PROMPT
Retype the listing that follows, word for word.

ENTRIES PROVIDED
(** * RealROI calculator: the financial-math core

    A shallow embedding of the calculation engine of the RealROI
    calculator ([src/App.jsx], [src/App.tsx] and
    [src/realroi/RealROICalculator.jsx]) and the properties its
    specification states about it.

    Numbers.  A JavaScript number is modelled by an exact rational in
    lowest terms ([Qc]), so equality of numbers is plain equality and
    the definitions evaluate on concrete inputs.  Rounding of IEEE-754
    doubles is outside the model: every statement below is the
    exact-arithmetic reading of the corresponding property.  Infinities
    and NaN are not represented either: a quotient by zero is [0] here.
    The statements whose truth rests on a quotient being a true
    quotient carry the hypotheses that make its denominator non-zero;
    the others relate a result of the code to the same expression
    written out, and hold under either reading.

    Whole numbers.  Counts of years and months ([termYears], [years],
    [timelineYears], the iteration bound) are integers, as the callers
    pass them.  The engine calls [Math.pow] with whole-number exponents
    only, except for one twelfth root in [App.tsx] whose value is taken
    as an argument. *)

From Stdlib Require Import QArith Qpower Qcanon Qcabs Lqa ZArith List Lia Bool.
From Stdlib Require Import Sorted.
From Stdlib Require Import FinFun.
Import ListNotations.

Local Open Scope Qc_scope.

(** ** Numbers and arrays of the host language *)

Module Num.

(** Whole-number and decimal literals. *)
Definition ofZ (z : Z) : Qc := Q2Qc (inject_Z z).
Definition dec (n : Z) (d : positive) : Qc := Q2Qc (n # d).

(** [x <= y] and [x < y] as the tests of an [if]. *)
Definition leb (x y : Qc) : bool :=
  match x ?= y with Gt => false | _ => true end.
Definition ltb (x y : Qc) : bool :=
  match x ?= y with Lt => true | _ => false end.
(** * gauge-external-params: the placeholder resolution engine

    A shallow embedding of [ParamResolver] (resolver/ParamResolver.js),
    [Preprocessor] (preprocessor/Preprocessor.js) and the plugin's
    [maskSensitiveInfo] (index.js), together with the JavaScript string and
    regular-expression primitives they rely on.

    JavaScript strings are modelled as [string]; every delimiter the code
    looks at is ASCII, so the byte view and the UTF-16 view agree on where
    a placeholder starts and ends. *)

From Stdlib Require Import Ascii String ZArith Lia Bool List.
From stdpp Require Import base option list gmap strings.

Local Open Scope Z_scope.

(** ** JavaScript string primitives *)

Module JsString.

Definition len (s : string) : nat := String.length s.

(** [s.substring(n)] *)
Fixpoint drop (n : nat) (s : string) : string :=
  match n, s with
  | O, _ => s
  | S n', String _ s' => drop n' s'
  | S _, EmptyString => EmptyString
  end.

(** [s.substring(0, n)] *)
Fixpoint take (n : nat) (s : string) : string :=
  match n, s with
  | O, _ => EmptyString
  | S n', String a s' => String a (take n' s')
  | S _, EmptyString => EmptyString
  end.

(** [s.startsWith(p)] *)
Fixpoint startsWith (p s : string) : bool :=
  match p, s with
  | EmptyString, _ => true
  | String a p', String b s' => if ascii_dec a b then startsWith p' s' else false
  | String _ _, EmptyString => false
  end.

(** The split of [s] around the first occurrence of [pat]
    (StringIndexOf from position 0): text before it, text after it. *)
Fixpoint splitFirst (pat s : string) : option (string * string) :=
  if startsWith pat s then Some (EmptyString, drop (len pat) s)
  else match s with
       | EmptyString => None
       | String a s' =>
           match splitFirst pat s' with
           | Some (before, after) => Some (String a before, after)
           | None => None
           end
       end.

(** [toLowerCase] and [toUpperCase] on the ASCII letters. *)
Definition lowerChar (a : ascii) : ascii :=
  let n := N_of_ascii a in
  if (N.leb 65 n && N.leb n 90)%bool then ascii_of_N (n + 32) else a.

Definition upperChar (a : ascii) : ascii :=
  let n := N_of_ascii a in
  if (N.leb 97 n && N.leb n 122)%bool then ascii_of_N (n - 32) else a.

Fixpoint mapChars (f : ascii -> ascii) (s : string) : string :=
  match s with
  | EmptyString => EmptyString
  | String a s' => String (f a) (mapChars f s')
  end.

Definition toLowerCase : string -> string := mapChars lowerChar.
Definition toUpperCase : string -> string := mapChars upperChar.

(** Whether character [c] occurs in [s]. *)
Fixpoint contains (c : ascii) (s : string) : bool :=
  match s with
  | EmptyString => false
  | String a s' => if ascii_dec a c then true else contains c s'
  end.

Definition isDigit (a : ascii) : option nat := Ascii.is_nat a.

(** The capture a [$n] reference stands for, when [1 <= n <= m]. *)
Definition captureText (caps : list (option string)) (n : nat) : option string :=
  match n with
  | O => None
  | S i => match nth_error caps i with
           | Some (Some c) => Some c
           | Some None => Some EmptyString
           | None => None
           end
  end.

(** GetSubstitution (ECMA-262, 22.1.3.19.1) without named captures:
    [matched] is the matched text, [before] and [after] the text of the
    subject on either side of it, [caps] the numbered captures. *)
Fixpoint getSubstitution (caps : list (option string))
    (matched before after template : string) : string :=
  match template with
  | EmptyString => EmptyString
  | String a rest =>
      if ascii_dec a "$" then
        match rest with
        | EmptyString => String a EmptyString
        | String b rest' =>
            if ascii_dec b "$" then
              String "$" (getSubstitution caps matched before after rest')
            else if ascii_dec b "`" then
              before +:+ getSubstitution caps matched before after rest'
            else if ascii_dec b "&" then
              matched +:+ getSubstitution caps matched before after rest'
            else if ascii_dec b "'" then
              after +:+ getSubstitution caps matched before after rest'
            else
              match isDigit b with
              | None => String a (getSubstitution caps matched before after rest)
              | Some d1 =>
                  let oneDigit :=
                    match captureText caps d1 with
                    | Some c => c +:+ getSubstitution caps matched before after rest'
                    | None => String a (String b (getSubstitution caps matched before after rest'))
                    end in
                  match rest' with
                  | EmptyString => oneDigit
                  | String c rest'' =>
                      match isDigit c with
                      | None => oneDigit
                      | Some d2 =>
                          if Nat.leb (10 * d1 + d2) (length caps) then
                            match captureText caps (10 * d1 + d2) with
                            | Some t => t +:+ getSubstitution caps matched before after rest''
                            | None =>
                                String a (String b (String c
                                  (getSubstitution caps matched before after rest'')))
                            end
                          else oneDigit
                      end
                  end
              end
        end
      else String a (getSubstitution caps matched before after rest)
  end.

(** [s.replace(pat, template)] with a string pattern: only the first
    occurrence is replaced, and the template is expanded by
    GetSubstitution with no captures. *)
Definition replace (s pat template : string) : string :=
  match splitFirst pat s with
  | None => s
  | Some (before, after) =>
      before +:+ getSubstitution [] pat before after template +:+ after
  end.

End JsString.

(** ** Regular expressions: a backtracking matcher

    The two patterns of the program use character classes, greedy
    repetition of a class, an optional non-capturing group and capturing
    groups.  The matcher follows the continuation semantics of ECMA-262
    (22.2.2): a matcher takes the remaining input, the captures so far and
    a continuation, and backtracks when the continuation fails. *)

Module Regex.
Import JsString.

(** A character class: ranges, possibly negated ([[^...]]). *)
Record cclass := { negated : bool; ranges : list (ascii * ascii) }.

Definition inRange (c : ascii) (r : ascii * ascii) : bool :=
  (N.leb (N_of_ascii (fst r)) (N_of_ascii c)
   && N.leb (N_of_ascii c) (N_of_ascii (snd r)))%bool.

RESPONSE AREA
(** * RealROI calculator: the financial-math core

    A shallow embedding of the calculation engine of the RealROI
    calculator ([src/App.jsx], [src/App.tsx] and
    [src/realroi/RealROICalculator.jsx]) and the properties its
    specification states about it.

    Numbers.  A JavaScript number is modelled by an exact rational in
    lowest terms ([Qc]), so equality of numbers is plain equality and
    the definitions evaluate on concrete inputs.  Rounding of IEEE-754
    doubles is outside the model: every statement below is the
    exact-arithmetic reading of the corresponding property.  Infinities
    and NaN are not represented either: a quotient by zero is [0] here.
    The statements whose truth rests on a quotient being a true
    quotient carry the hypotheses that make its denominator non-zero;
    the others relate a result of the code to the same expression
    written out, and hold under either reading.

    Whole numbers.  Counts of years and months ([termYears], [years],
    [timelineYears], the iteration bound) are integers, as the callers
    pass them.  The engine calls [Math.pow] with whole-number exponents
    only, except for one twelfth root in [App.tsx] whose value is taken
    as an argument. *)

From Stdlib Require Import QArith Qpower Qcanon Qcabs Lqa ZArith List Lia Bool.
From Stdlib Require Import Sorted.
From Stdlib Require Import FinFun.
Import ListNotations.

Local Open Scope Qc_scope.

(** ** Numbers and arrays of the host language *)

Module Num.

(** Whole-number and decimal literals. *)
Definition ofZ (z : Z) : Qc := Q2Qc (inject_Z z).
Definition dec (n : Z) (d : positive) : Qc := Q2Qc (n # d).

(** [x <= y] and [x < y] as the tests of an [if]. *)
Definition leb (x y : Qc) : bool :=
  match x ?= y with Gt => false | _ => true end.
Definition ltb (x y : Qc) : bool :=
  match x ?= y with Lt => true | _ => false end.
(** * gauge-external-params: the placeholder resolution engine

    A shallow embedding of [ParamResolver] (resolver/ParamResolver.js),
    [Preprocessor] (preprocessor/Preprocessor.js) and the plugin's
    [maskSensitiveInfo] (index.js), together with the JavaScript string and
    regular-expression primitives they rely on.

    JavaScript strings are modelled as [string]; every delimiter the code
    looks at is ASCII, so the byte view and the UTF-16 view agree on where
    a placeholder starts and ends. *)

From Stdlib Require Import Ascii String ZArith Lia Bool List.
From stdpp Require Import base option list gmap strings.

Local Open Scope Z_scope.

(** ** JavaScript string primitives *)

Module JsString.

Definition len (s : string) : nat := String.length s.

(** [s.substring(n)] *)
Fixpoint drop (n : nat) (s : string) : string :=
  match n, s with
  | O, _ => s
  | S n', String _ s' => drop n' s'
  | S _, EmptyString => EmptyString
  end.

(** [s.substring(0, n)] *)
Fixpoint take (n : nat) (s : string) : string :=
  match n, s with
  | O, _ => EmptyString
  | S n', String a s' => String a (take n' s')
  | S _, EmptyString => EmptyString
  end.

(** [s.startsWith(p)] *)
Fixpoint startsWith (p s : string) : bool :=
  match p, s with
  | EmptyString, _ => true
  | String a p', String b s' => if ascii_dec a b then startsWith p' s' else false
  | String _ _, EmptyString => false
  end.

(** The split of [s] around the first occurrence of [pat]
    (StringIndexOf from position 0): text before it, text after it. *)
Fixpoint splitFirst (pat s : string) : option (string * string) :=
  if startsWith pat s then Some (EmptyString, drop (len pat) s)
  else match s with
       | EmptyString => None
       | String a s' =>
           match splitFirst pat s' with
           | Some (before, after) => Some (String a before, after)
           | None => None
           end
       end.

(** [toLowerCase] and [toUpperCase] on the ASCII letters. *)
Definition lowerChar (a : ascii) : ascii :=
  let n := N_of_ascii a in
  if (N.leb 65 n && N.leb n 90)%bool then ascii_of_N (n + 32) else a.

Definition upperChar (a : ascii) : ascii :=
  let n := N_of_ascii a in
  if (N.leb 97 n && N.leb n 122)%bool then ascii_of_N (n - 32) else a.

Fixpoint mapChars (f : ascii -> ascii) (s : string) : string :=
  match s with
  | EmptyString => EmptyString
  | String a s' => String (f a) (mapChars f s')
  end.

Definition toLowerCase : string -> string := mapChars lowerChar.
Definition toUpperCase : string -> string := mapChars upperChar.

(** Whether character [c] occurs in [s]. *)
Fixpoint contains (c : ascii) (s : string) : bool :=
  match s with
  | EmptyString => false
  | String a s' => if ascii_dec a c then true else contains c s'
  end.

Definition isDigit (a : ascii) : option nat := Ascii.is_nat a.

(** The capture a [$n] reference stands for, when [1 <= n <= m]. *)
Definition captureText (caps : list (option string)) (n : nat) : option string :=
  match n with
  | O => None
  | S i => match nth_error caps i with
           | Some (Some c) => Some c
           | Some None => Some EmptyString
           | None => None
           end
  end.

(** GetSubstitution (ECMA-262, 22.1.3.19.1) without named captures:
    [matched] is the matched text, [before] and [after] the text of the
    subject on either side of it, [caps] the numbered captures. *)
Fixpoint getSubstitution (caps : list (option string))
    (matched before after template : string) : string :=
  match template with
  | EmptyString => EmptyString
  | String a rest =>
      if ascii_dec a "$" then
        match rest with
        | EmptyString => String a EmptyString
        | String b rest' =>
            if ascii_dec b "$" then
              String "$" (getSubstitution caps matched before after rest')
            else if ascii_dec b "`" then
              before +:+ getSubstitution caps matched before after rest'
            else if ascii_dec b "&" then
              matched +:+ getSubstitution caps matched before after rest'
            else if ascii_dec b "'" then
              after +:+ getSubstitution caps matched before after rest'
            else
              match isDigit b with
              | None => String a (getSubstitution caps matched before after rest)
              | Some d1 =>
                  let oneDigit :=
                    match captureText caps d1 with
                    | Some c => c +:+ getSubstitution caps matched before after rest'
                    | None => String a (String b (getSubstitution caps matched before after rest'))
                    end in
                  match rest' with
                  | EmptyString => oneDigit
                  | String c rest'' =>
                      match isDigit c with
                      | None => oneDigit
                      | Some d2 =>
                          if Nat.leb (10 * d1 + d2) (length caps) then
                            match captureText caps (10 * d1 + d2) with
                            | Some t => t +:+ getSubstitution caps matched before after rest''
                            | None =>
                                String a (String b (String c
                                  (getSubstitution caps matched before after rest'')))
                            end
                          else oneDigit
                      end
                  end
              end
        end
      else String a (getSubstitution caps matched before after rest)
  end.

(** [s.replace(pat, template)] with a string pattern: only the first
    occurrence is replaced, and the template is expanded by
    GetSubstitution with no captures. *)
Definition replace (s pat template : string) : string :=
  match splitFirst pat s with
  | None => s
  | Some (before, after) =>
      before +:+ getSubstitution [] pat before after template +:+ after
  end.

End JsString.

(** ** Regular expressions: a backtracking matcher

    The two patterns of the program use character classes, greedy
    repetition of a class, an optional non-capturing group and capturing
    groups.  The matcher follows the continuation semantics of ECMA-262
    (22.2.2): a matcher takes the remaining input, the captures so far and
    a continuation, and backtracks when the continuation fails. *)

Module Regex.
Import JsString.

(** A character class: ranges, possibly negated ([[^...]]). *)
Record cclass := { negated : bool; ranges : list (ascii * ascii) }.

Definition inRange (c : ascii) (r : ascii * ascii) : bool :=
  (N.leb (N_of_ascii (fst r)) (N_of_ascii c)
   && N.leb (N_of_ascii c) (N_of_ascii (snd r)))%bool.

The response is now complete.